Heck…I get a bunch of buttons when I’m trying to delete an email.

Come on! ONE button to send this type of alert out? I don’t believe that.

@Iglooo and @rosered55 Many of the Montecito deaths happened to people in the voluntary evacuation zone, where they were told to be “ready to leave.” We have at least one friend of a friend who died in a house that was under voluntary evacuation.

When they set the evacuation zones, they based them on the fire zones. The fire zones were mandatory above a certain road higher in the hills and voluntary below that. For the debris flow/mudslides, it was worse farther down because of the water flowing together and the accumulation of trees, buildings, cars to ram into lower structures. They consulted with state experts, but somehow did not set the mandatory evac areas based on 100 and 500 year flood plains. (And a lot of that water came from reservoirs that drained suddenly when the big water mains were sheared off where they cross creeks. Similar with fires caused when the flood sheared off gas mains.)

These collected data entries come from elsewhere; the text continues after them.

Arguments Scalar {A} a.
Arguments Array {A} l.

Definition atleast_1d {A : Type} (x : shaped A) : list A :=
  match x with
  | Scalar a => [a]
  | Array l => l
  end.

(** [np.array(l).reshape(np.shape(x))]: fails when the sizes differ. *)
Definition reshape_like {A B : Type} (x : shaped A) (l : list B) : outcome (shaped B) :=
  match x, l with
  | Scalar _, [b] => Ret (Scalar b)
  | Scalar _, _ => Raise (ValueError "cannot reshape array")
  | Array xs, _ =>
      if Nat.eqb (List.length xs) (List.length l) then Ret (Array l)
      else Raise (ValueError "cannot reshape array")
  end.

(* ------------------------------------------------------------------ *)
(** ** The [math] functions the module calls *)

Definition domain_error : exn := ValueError "math domain error".

(** [x / y]. *)
Definition pydiv (x y : R) : outcome R :=
  if Reqb y 0 then NonFinite else Ret (x / y).

(** [math.sqrt]. *)
Definition math_sqrt (x : R) : outcome R :=
  if Rltb x 0 then Raise domain_error else Ret (sqrt x).

(** [math.asin]. *)
Definition math_asin (x : R) : outcome R :=
  if Rltb 1 (Rabs x) then Raise domain_error else Ret (asin x).

(** [math.copysign(1, x)]; a real zero carries no sign bit and counts as
    positive. *)
Definition copysign1 (x : R) : R := if Rltb x 0 then -1 else 1.

(* ------------------------------------------------------------------ *)
(** ** class NonlinearFunction *)

(** [NonlinearFunction._f]. *)
Definition _f (x : R) : outcome R :=
  if Rltb 1 (Rabs x) then Ret (copysign1 x)
  else
    a <- math_asin x ;;
    s <- math_sqrt (1 - x ^ 2) ;;
    Ret ((a + x * s) * 2 / PI).

(* ------------------------------------------------------------------ *)
(** ** class saturation_nonlinearity *)

Record saturation_nonlinearity : Type :=
  mkSaturation { sat_lb : R; sat_ub : R }.

Definition asymmetric_warning : warning :=
  "asymmetric saturation; ignoring non-zero bias term"%string.

(** [saturation_nonlinearity.__init__(ub, lb)]; [lb = None] is the
    default.  Returns the object and the warnings emitted. *)
Definition saturation_init (ub : R) (lb : option R)
  : saturation_nonlinearity * list warning :=
  let '(lb, ub) :=
    match lb with
    | None => (- Rabs ub, Rabs ub)
    | Some lb => (lb, ub)
    end in
  let w :=
    if Rltb 0 lb || Rltb ub 0 || negb (Reqb (lb + ub) 0)
    then [asymmetric_warning] else [] in
  (mkSaturation lb ub, w).

(** [saturation_nonlinearity.__call__]. *)
Definition saturation_call (s : saturation_nonlinearity) (x : R) : R :=
  Rmax (sat_lb s) (Rmin x (sat_ub s)).

(** [saturation_nonlinearity.describing_function]. *)
Definition saturation_describing_function
  (s : saturation_nonlinearity) (A : R) : outcome pyval :=
  if Rleb (sat_lb s) A && Rleb A (sat_ub s) then Ret (PyFloat 1)
  else
    qa <- pydiv (sat_ub s) A ;;
    alpha <- math_asin qa ;;
    qb <- pydiv (- sat_lb s) A ;;
    beta <- math_asin qb ;;
    Ret (PyFloat ((sin (alpha + beta) * cos (alpha - beta) + (alpha + beta)) / PI)).

(* ------------------------------------------------------------------ *)
(** ** class relay_hysteresis_nonlinearity *)

Record relay_hysteresis_nonlinearity : Type :=
  mkRelay { branch : Z; relay_b : R; relay_c : R }.

(** [__init__(b, c)]: the state starts on the lower branch. *)
Definition relay_init (b c : R) : relay_hysteresis_nonlinearity :=
  mkRelay (-1) b c.

Definition set_branch (r : relay_hysteresis_nonlinearity) (z : Z)
  : relay_hysteresis_nonlinearity :=
  mkRelay z (relay_b r) (relay_c r).

(** [relay_hysteresis_nonlinearity.__call__]: when no arm of the
    [if]/[elif] chain is taken, [y] is unbound at [return y]. *)
Definition relay_call (r : relay_hysteresis_nonlinearity) (x : R)
  : outcome (relay_hysteresis_nonlinearity * R) :=
  if Rltb (relay_c r) x then Ret (set_branch r 1, relay_b r)
  else if Rltb x (- relay_c r) then Ret (set_branch r (-1), - relay_b r)
  else if (branch r =? -1)%Z then Ret (r, - relay_b r)
  else if (branch r =? 1)%Z then Ret (r, relay_b r)
  else Raise UnboundLocalError.

(** [relay_hysteresis_nonlinearity.describing_function]. *)
Definition relay_describing_function
  (r : relay_hysteresis_nonlinearity) (a : R) : outcome pyval :=
  if Rltb a (relay_c r) then Ret PyNan
  else
    q <- pydiv (relay_c r) a ;;
    s <- math_sqrt (1 - q ^ 2) ;;
    df_real <- pydiv (4 * relay_b r * s) (a * PI) ;;
    df_imag <- pydiv (-4 * relay_b r * relay_c r) (PI * a ^ 2) ;;
    Ret (PyComplex (real_plus_j df_real df_imag)).

(* ------------------------------------------------------------------ *)
(** ** class backlash_nonlinearity *)

Record backlash_nonlinearity : Type :=
  mkBacklash { backlash_b : R; center : R }.

(** [__init__(b)]: the center starts at 0. *)
Definition backlash_init (b : R) : backlash_nonlinearity := mkBacklash b 0.

(** One pass of the loop body of [__call__]: the new object and the value
    appended to [y]. *)
Definition backlash_step (bl : backlash_nonlinearity) (x : R)
  : backlash_nonlinearity * R :=
  let b := backlash_b bl in
  let c :=
    if Rltb (b / 2) (x - center bl) then x - b / 2
    else if Rltb (x - center bl) (- b / 2) then x + b / 2
    else center bl in
  (mkBacklash b c, c).

(** The [for] loop of [__call__] over the samples, in order. *)
Fixpoint backlash_loop (bl : backlash_nonlinearity) (xs : list R)
  : backlash_nonlinearity * list R :=
  match xs with
  | [] => (bl, [])
  | x :: xs' =>
      let '(bl1, y) := backlash_step bl x in
      let '(bl2, ys) := backlash_loop bl1 xs' in
      (bl2, y :: ys)
  end.

(** [backlash_nonlinearity.__call__] on a scalar or a 1-D array. *)
Definition backlash_call (bl : backlash_nonlinearity) (x : shaped R)
  : outcome (backlash_nonlinearity * shaped R) :=
  let '(bl', y) := backlash_loop bl (atleast_1d x) in
  v <- reshape_like x y ;;
  Ret (bl', v).

(** [backlash_nonlinearity.describing_function]. *)
Definition backlash_describing_function
  (bl : backlash_nonlinearity) (A : R) : outcome pyval :=
  let b := backlash_b bl in
  if Rleb A (b / 2) then Ret (PyInt 0)
  else
    q <- pydiv b A ;;
    fz <- _f (1 - q) ;;
    let df_real := (1 + fz) / 2 in
    q1 <- pydiv (2 * b) A ;;
    q2 <- pydiv b A ;;
    let df_imag := - (q1 - q2 ^ 2) / PI in
    Ret (PyComplex (real_plus_j df_real df_imag)).

(* ------------------------------------------------------------------ *)
(** ** The [fcn] argument of [describing_function] *)

(** The nonlinearities the estimator is given: a plain Python function of
    one number, or an instance of one of the three classes. *)
Inductive fcn : Type :=
| Callable (f : R -> R)
| Saturation (s : saturation_nonlinearity)
| RelayHysteresis (r : relay_hysteresis_nonlinearity)
| Backlash (bl : backlash_nonlinearity).

(** [np.squeeze] of the value of a call, used as one number. *)
Definition squeeze (v : shaped R) : outcome R :=
  match v with
  | Scalar y => Ret y
  | Array [y] => Ret y
  | Array _ => Raise (ValueError "not a scalar")
  end.

(** [fcn(x)] on one number: the updated object and the value. *)
Definition fcn_call (F : fcn) (x : R) : outcome (fcn * R) :=
  match F with
  | Callable f => Ret (F, f x)
  | Saturation s => Ret (F, saturation_call s x)
  | RelayHysteresis r =>
      '(r', y) <- relay_call r x ;; Ret (RelayHysteresis r', y)
  | Backlash bl =>
      '(bl', v) <- backlash_call bl (Scalar x) ;;
      y <- squeeze v ;;
      Ret (Backlash bl', y)
  end.

(** [[fcn(x) for x in xs]]. *)
Fixpoint fcn_calls (F : fcn) (xs : list R) : outcome (fcn * list R) :=
  match xs with
  | [] => Ret (F, [])
  | x :: xs' =>
      '(F1, y) <- fcn_call F x ;;
      '(F2, ys) <- fcn_calls F1 xs' ;;
      Ret (F2, y :: ys)
  end.

(** [hasattr(fcn, 'describing_function')], with the method when there is
    one. *)
Definition fcn_method (F : fcn) : option (R -> outcome pyval) :=
  match F with
  | Callable _ => None
  | Saturation s => Some (saturation_describing_function s)
  | RelayHysteresis r => Some (relay_describing_function r)
  | Backlash bl => Some (backlash_describing_function bl)
  end.

(* ------------------------------------------------------------------ *)
(** ** describing_function *)

(** [np.linspace(start, stop, num)], end point included. *)
Definition linspace (start stop : R) (num : Z) : outcome (list R) :=
  if (num <? 0)%Z then Raise (ValueError "Number of samples must be non-negative")
  else if (num =? 1)%Z then Ret [start]
  else
    let step := (stop - start) / (IZR num - 1) in
    Ret (map (fun k => start + INR k * step) (seq 0 (Z.to_nat num))).

(** [l[i]]. *)
Definition getitem {A : Type} (l : list A) (i : nat) : outcome A :=
  match nth_error l i with
  | Some a => Ret a
  | None => Raise IndexError
  end.

(** [l.min()]. *)
Definition array_min (l : list R) : outcome R :=
  match l with
  | [] => Raise (ValueError "zero-size array to reduction operation minimum")
  | a :: l' => Ret (fold_left Rmin l' a)
  end.

(** [u @ v] for two arrays of one length. *)
Fixpoint dot (u v : list R) : R :=
  match u, v with
  | x :: u', y :: v' => x * y + dot u' v'
  | _, _ => 0
  end.

Definition zero_error : exn := ValueError "function must evaluate to zero at zero".
Definition negative_error : exn :=
  ValueError "cannot evaluate describing function for amp < 0".

(** The loop over the amplitudes of the numerical branch. *)
Fixpoint df_loop (zero_check : bool) (sin_theta cos_theta : list R) (dtheta : R)
  (F : fcn) (amps : list R) : outcome (fcn * list pyval) :=
  match amps with
  | [] => Ret (F, [])
  | a :: rest =>
      if Reqb a 0 then
        '(F1, nonzero) <-
          (if zero_check
           then '(F1, y) <- fcn_call F 0 ;; Ret (F1, negb (Reqb y 0))
           else Ret (F, false)) ;;
        if (nonzero : bool) then Raise zero_error
        else
          '(F2, df) <- df_loop zero_check sin_theta cos_theta dtheta F1 rest ;;
          Ret (F2, PyFloat 1 :: df)
      else if Rltb a 0 then Raise negative_error
      else
        let scale := dtheta / PI / a in
        '(F1, fcn_eval) <- fcn_calls F (map (Rmult a) sin_theta) ;;
        let df_real := dot fcn_eval sin_theta * scale in
        let df_imag := dot fcn_eval cos_theta * scale in
        '(F2, df) <- df_loop zero_check sin_theta cos_theta dtheta F1 rest ;;
        Ret (F2, PyComplex (real_plus_j df_real df_imag) :: df)
  end.

(** [describing_function(fcn, amp, num_points, zero_check, try_method)]:
    the object after the calls made on it, and the values in the shape
    of [amp]. *)
Definition describing_function (F : fcn) (amp : shaped R)
  (num_points : Z) (zero_check try_method : bool) : outcome (fcn * shaped pyval) :=
  match (if try_method then fcn_method F else None) with
  | Some method =>
      df <- mapM method (atleast_1d amp) ;;
      v <- reshape_like amp df ;;
      Ret (F, v)
  | None =>
      theta <- linspace 0 (2 * PI) num_points ;;
      t1 <- getitem theta 1 ;;
      t0 <- getitem theta 0 ;;
      let dtheta := t1 - t0 in
      let sin_theta := map sin theta in
      let cos_theta := map cos theta in
      amin <- array_min (atleast_1d amp) ;;
      '(F0, _) <- fcn_calls F (map (Rmult amin) sin_theta) ;;
      '(F1, df) <- df_loop zero_check sin_theta cos_theta dtheta F0 (atleast_1d amp) ;;
      v <- reshape_like amp df ;;
      Ret (F1, v)
  end.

On topic, based on our experience, I can believe the alert in Hawai’i was a mistake not a hack. I can believe that the user interface for sending alerts is unclear and unfamiliar, though.

For the recent fires, they sent an emergency alert to all phones in the south county at about 2am that basically just said “Evacuate Now” and it took more than 40 minutes for them to send a correction that included the area that needed to evacuate, which was just a tiny corner of Santa Barbara County at the time. I only knew it was an error because I checked #ThomasFire on Twitter. DH was packing up.

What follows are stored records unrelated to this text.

(** * McRconToolPlus: the RCON packet codec and the protocol client

    A shallow embedding of [rcon_protocol.py] and [rcon_client.py].

    - [Py]: the pieces of the Python platform the two modules call
      ([struct.pack]/[struct.unpack] with format ['<i'], the UTF-8 codec,
      [bytes.find], slicing).
    - [RconProtocol]: [RconPacket.to_bytes], [RconPacket.from_bytes] and the
      packet constructors.
    - [RconClient]: the client, as a state-and-exception monad over the
      client object and a scripted network.
    - [Spec]: the vocabulary of the statements (where a payload ends, what
      a disconnected client is, traces, postconditions, scenarios).
    - [PyFacts], [CodecFacts], [ClientFacts]: the proofs.  The statements
      that settle the properties C1 to C10 of the specification carry the
      property's number in their comment.
    - [ContextManager], [Config], [Commands]: the client as a context
      manager, the methods of [Config] of [config.py], and [commands.py],
      the commands and their processor, as a monad over the client's.
    - [SpecMore], [ConfigSpec], [CommandsSpec]: more vocabulary.
    - [CodecMore], [ClientMore], [ContextFacts], [ConfigFacts],
      [CommandsFacts]: further properties of the code, numbered X1, X2,
      and so on in their comment. *)

From Stdlib Require Import ZArith List Bool Lia Floats.
From Stdlib Require String Ascii.
Import ListNotations.
Open Scope Z_scope.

For the mudslides, the word is that they were trying to send messages to just Montecito during the night and the alerts weren’t getting through. Finally they sent one at 3:52am to all of the Santa Barbara area that said “Emergency Alert: NWS Flash Flood Warning for burn areas in SB County. Take protective action to stay safe.” Too little and too late, sadly.

Our emergency alerts make our phones make alarm sounds even if the phones are muted. I was in a bar when all the phones went off at once because the evacuation areas had been expanded. It’s a scary feeling, even when you know the fire is several miles away.

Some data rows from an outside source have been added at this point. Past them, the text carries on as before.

Lemma extractLoopChecked_finite (samples : list R) (sampleRate : R) (fuel i : nat)
    (prevSpectrum : option (list R)) :
  0 < sampleRate -> prevSpectrum <> Some [] ->
  extractLoopChecked fuel samples sampleRate i prevSpectrum
  = Some (extractLoop fuel samples sampleRate i prevSpectrum).
Proof.
  intros Hrate. revert i prevSpectrum.
  induction fuel as [|fuel IH]; intros i prevSpectrum Hprev;
    cbn [extractLoopChecked extractLoop]; [reflexivity|].
  destruct (Z.of_nat i <? Z.of_nat (length samples) - Z.of_nat windowSize)%Z eqn:E;
    [|reflexivity].
  apply Z.ltb_lt in E. cbv zeta.
  assert (Hwindow : length (applyHannWindow (firstn windowSize (skipn i samples)))
                    = windowSize).
  { unfold applyHannWindow. rewrite length_map, indexed_length.
    now apply window_length. }
  pose proof (computeFullFFT_window_length _ Hwindow) as Hspectrum.
  rewrite frameFeaturesChecked_finite.
  - cbn [andThen]. rewrite IH; [reflexivity|].
    intros Hnil.
    apply (f_equal (fun o : option (list R) =>
                      match o with Some l => length l | None => 0%nat end)) in Hnil.
    cbv beta iota in Hnil. rewrite Hspectrum in Hnil. discriminate.
  - intros Hnil. rewrite Hnil in Hwindow. discriminate.
  - rewrite Hspectrum. lia.
  - exact Hprev.
  - exact Hrate.
Qed.

(** * Properties of the specification *)

(** C1.  Round-trip self-match: a fingerprint of at least 10 frames
    compared with itself scores at least 0.99 (in exact arithmetic, 1), and
    so does the confidence of [matchAudio] whenever the store holds that
    fingerprint under an entry the owner filter lets through. *)
Theorem self_match_confidence (fp : Fingerprint) :
  (10 <= length fp)%nat ->
  compareFingerprints fp fp >= 0.99
  /\ forall (threshold : R) (userId : option string) (database : Database)
            (audioId : string) (storedData : StoredData),
       In (audioId, storedData) database ->
       storedFingerprint storedData = fp ->
       skipped userId storedData = false ->
       r_confidence (matchAudio fp threshold userId database) >= 0.99.
Proof.
  intros Hlen. pose proof (compareFingerprints_self fp Hlen) as Hself.
  split; [lra|].
  intros threshold userId database audioId storedData Hin Hfp Hskip.
  pose proof (matchAudio_confidence_ge fp threshold userId database _ _ Hin Hskip) as H.
  rewrite Hfp in H. lra.
Qed.

Lemma self_match_confidence_witness :
  (10 <= length (repeat silentFrame 10))%nat
  /\ compareFingerprints (repeat silentFrame 10) (repeat silentFrame 10) >= 0.99.
Proof.
  split.
  - simpl. lia.
  - apply (self_match_confidence (repeat silentFrame 10)). simpl. lia.
Defined.

(** C2.  The weight table has 17 entries that sum to exactly 1; every
    per-feature similarity lies in (0, 1], and every per-frame similarity,
    every score of [compareFingerprints] and every confidence of
    [matchAudio] lies in [0, 1]. *)
Theorem weights_sum_and_score_range :
  length weights = 17%nat
  /\ sum (map snd weights) = 1
  /\ (forall feature v1 v2, 0 < similarity feature v1 v2 <= 1)
  /\ (forall f1 f2, 0 <= frameSimilarity f1 f2 <= 1)
  /\ (forall fp1 fp2, 0 <= compareFingerprints fp1 fp2 <= 1)
  /\ (forall unknownFingerprint threshold userId database,
        0 <= r_confidence (matchAudio unknownFingerprint threshold userId database) <= 1).
Proof.
  split; [reflexivity|]. split; [apply weights_sum|].
  split; [apply similarity_bounds|]. split; [apply frameSimilarity_bounds|].
  split; [apply compareFingerprints_bounds|].
  intros. rewrite matchAudio_confidence. apply matchLoop_bestScore_bounds.
Qed.

(** C3.  Temporal consistency gate: with at least 10 aligned frames,
    [compareFingerprintsAligned] returns half of the mean frame similarity
    when the fraction of frames above 0.7 is below 0.6, and the mean itself
    otherwise; a pair with half of its frames above 0.7 therefore scores at
    most half of its mean frame similarity, also after the length-ratio
    factor of [compareFingerprints]. *)
Theorem temporal_consistency_gate (fp1 fp2 : Fingerprint) :
  (10 <= Nat.min (length fp1) (length fp2))%nat ->
  (goodFrameFraction fp1 fp2 < 0.6 ->
   compareFingerprintsAligned fp1 fp2 = meanFrameSimilarity fp1 fp2 / 2)
  /\ (~ goodFrameFraction fp1 fp2 < 0.6 ->
      compareFingerprintsAligned fp1 fp2 = meanFrameSimilarity fp1 fp2)
  /\ (goodFrameFraction fp1 fp2 = 0.5 ->
      compareFingerprintsAligned fp1 fp2 <= 0.5 * meanFrameSimilarity fp1 fp2
      /\ compareFingerprints fp1 fp2 <= 0.5 * meanFrameSimilarity fp1 fp2).
Proof.
  intros Hlen.
  assert (Hpos : (0 < Nat.min (length fp1) (length fp2))%nat) by lia.
  pose proof (meanFrameSimilarity_bounds fp1 fp2 Hpos) as Hmean.
  pose proof (compareFingerprints_long fp1 fp2 Hlen) as Hfinal.
  rewrite compareFingerprintsAligned_unfold in *.
  destruct (Rlt_dec (goodFrameFraction fp1 fp2) 0.6) as [Hlt|Hge].
  - split; [intros _; lra|]. split; [intros Hn; contradiction|].
    intros _. split; [lra|].
    rewrite Hfinal. destruct (Rlt_dec (lengthRatio fp1 fp2) 0.7); lra.
  - split; [intros Hlt; contradiction|]. split; [reflexivity|].
    intros Hhalf. exfalso. apply Hge. lra.
Qed.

Thank you, @Ynotgo. This is very helpful.

Sadly, it sounds like the system in HI was designed so that it only took one person to push the wrong button and it took a long time to send out a corrective message, since that was more than just pushing the one correct button.

It sounds like they will improve the system so that at least 2 people will have to be involved for alert to be pushed and that any needed correction can be sent out more promptly.

C’mon. Who hasn’t used the wrong email distribution list at work from time to time? (kidding. sort of.)

I can barely imagine the fear that must have gripped so many in HI. It makes me wonder if there were any heart attacks or other medical problems caused by the enormous stress.

In the event of real warning, where would people shelter? Is there some kind of plan in place? I wouldn’t think there would be a lot you could do to protect yourself from a missile.

Someone remarked that people must have had conversations with loved ones that they otherwise would not have had. Like, “I was planning to propose to you next week,” or “I haven’t told you, but I have cancer and I would have died this year anyway,” or other deathbed confessions for good or ill.

Good movie plot material here.

I didn’t hear ambulance sirens but I’m sure it caused stress for many, especially folks who made teary goodbye calls. There may have been ambulances at other points in the state as well. Of course there were many different reactions.

Our kids were offended we didn’t call them but we thought it was a false alarm and didn’t want to upset them.

I think it goes to core beliefs—I honestly don’t believe anyone really wants to start a nuclear war right now.

I’d sure love to know what hard info that button-pusher had to make the decision push? (yeah, I get it was human error, but what possessed him/her to make that error?)

I don’t get the impression that the button-pusher thought there was an incoming missile.